Stored data entries:
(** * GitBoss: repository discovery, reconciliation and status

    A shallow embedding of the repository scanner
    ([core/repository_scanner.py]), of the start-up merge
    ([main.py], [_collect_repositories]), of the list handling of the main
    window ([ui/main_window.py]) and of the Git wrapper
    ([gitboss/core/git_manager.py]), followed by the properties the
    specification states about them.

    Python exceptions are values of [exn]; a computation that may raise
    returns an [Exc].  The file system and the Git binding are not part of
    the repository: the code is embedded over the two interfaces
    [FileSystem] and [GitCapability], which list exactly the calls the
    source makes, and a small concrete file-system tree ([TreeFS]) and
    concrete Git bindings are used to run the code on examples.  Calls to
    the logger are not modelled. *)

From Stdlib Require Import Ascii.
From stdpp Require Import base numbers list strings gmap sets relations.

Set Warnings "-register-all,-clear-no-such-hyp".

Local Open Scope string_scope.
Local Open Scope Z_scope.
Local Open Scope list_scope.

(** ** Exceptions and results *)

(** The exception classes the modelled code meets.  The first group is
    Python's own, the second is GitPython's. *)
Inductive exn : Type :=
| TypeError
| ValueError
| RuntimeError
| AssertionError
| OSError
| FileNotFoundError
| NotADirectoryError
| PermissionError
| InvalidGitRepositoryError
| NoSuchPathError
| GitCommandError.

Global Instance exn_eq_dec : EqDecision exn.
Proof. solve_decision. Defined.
* * *
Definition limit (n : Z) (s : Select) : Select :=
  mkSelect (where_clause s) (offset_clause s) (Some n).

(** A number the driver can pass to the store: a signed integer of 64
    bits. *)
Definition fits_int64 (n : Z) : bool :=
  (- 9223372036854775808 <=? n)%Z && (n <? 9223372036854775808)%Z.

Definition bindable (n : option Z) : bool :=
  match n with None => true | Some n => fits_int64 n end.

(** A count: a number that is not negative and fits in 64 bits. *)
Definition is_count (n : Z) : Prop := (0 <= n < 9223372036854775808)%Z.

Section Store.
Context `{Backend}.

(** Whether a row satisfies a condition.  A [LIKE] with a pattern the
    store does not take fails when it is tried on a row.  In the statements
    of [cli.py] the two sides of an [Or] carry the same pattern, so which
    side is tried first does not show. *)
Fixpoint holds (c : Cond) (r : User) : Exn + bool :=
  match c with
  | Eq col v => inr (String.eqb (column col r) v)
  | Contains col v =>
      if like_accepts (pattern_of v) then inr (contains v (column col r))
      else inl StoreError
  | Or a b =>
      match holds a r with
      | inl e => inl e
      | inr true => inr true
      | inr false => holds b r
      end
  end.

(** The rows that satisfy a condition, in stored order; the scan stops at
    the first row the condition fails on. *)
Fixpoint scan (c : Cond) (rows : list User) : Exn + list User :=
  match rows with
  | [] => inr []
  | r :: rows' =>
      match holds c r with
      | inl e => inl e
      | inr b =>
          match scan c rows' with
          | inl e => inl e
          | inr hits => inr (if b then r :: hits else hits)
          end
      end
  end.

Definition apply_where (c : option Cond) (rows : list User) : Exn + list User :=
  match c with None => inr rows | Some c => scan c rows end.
--
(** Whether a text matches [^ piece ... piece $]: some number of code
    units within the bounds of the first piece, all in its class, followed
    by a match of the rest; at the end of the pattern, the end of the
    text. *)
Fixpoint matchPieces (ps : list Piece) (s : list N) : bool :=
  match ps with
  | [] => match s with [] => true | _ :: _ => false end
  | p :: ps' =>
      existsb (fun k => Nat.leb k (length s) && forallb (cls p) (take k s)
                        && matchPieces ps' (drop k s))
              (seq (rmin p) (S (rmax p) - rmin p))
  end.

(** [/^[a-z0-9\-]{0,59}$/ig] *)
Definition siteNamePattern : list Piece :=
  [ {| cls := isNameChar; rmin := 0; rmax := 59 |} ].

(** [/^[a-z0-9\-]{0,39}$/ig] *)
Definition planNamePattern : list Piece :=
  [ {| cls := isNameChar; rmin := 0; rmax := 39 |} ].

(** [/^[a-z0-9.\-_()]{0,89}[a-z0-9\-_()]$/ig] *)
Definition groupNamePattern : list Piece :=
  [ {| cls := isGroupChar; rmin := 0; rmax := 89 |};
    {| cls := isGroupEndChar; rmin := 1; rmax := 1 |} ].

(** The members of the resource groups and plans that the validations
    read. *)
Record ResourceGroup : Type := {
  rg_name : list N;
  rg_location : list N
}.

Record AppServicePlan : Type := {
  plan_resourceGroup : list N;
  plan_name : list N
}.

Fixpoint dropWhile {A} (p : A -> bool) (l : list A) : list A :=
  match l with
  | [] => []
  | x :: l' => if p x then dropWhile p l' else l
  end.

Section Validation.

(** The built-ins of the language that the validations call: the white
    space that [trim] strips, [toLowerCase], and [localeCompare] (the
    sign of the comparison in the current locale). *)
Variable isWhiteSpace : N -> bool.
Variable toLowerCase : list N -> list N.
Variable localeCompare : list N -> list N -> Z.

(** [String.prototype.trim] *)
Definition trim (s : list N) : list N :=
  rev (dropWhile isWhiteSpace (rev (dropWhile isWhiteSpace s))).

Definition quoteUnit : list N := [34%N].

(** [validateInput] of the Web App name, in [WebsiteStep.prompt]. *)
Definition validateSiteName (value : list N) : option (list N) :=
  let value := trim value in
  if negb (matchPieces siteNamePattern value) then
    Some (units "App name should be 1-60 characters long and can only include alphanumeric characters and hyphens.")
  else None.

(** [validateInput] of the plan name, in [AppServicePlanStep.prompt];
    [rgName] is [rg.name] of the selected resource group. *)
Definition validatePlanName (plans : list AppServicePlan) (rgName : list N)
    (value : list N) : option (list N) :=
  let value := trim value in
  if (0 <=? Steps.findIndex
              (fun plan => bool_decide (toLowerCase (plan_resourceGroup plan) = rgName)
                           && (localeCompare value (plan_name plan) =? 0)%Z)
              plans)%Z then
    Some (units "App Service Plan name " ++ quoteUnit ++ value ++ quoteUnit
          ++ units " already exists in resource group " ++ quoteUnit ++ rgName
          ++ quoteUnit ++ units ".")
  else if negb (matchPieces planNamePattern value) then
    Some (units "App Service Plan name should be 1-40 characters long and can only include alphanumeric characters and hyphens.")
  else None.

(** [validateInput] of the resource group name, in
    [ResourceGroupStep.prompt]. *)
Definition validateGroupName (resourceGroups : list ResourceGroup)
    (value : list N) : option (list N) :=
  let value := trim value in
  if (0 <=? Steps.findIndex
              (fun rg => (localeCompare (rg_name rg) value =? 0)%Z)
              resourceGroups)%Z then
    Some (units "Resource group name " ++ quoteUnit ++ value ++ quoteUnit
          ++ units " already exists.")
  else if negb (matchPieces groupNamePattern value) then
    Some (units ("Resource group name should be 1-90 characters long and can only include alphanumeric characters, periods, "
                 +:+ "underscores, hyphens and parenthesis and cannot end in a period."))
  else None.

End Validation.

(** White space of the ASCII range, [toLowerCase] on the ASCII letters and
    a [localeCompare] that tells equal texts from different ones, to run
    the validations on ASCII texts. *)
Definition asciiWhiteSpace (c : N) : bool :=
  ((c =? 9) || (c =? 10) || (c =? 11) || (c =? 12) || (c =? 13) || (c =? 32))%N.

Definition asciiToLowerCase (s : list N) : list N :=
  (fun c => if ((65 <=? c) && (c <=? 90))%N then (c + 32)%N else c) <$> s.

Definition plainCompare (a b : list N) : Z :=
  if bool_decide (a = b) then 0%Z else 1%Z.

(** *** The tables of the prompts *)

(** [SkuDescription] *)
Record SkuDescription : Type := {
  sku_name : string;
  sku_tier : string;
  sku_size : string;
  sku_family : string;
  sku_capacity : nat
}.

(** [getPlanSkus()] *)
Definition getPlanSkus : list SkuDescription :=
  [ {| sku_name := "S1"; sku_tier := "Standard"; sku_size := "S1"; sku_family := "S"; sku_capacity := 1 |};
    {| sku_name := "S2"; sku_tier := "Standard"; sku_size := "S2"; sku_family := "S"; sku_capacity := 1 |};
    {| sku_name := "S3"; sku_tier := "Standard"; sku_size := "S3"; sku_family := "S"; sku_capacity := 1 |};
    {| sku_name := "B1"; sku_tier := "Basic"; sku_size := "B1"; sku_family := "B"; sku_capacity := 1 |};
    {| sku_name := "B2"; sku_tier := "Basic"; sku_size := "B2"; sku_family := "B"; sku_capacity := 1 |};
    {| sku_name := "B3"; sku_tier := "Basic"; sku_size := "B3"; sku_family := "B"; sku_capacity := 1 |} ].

* [REQUIREMENT]: Report the count of lines in the entries that contain "Record". Nothing else should be given.

* [RESPONSE FOR THIS EXERCISE]: 3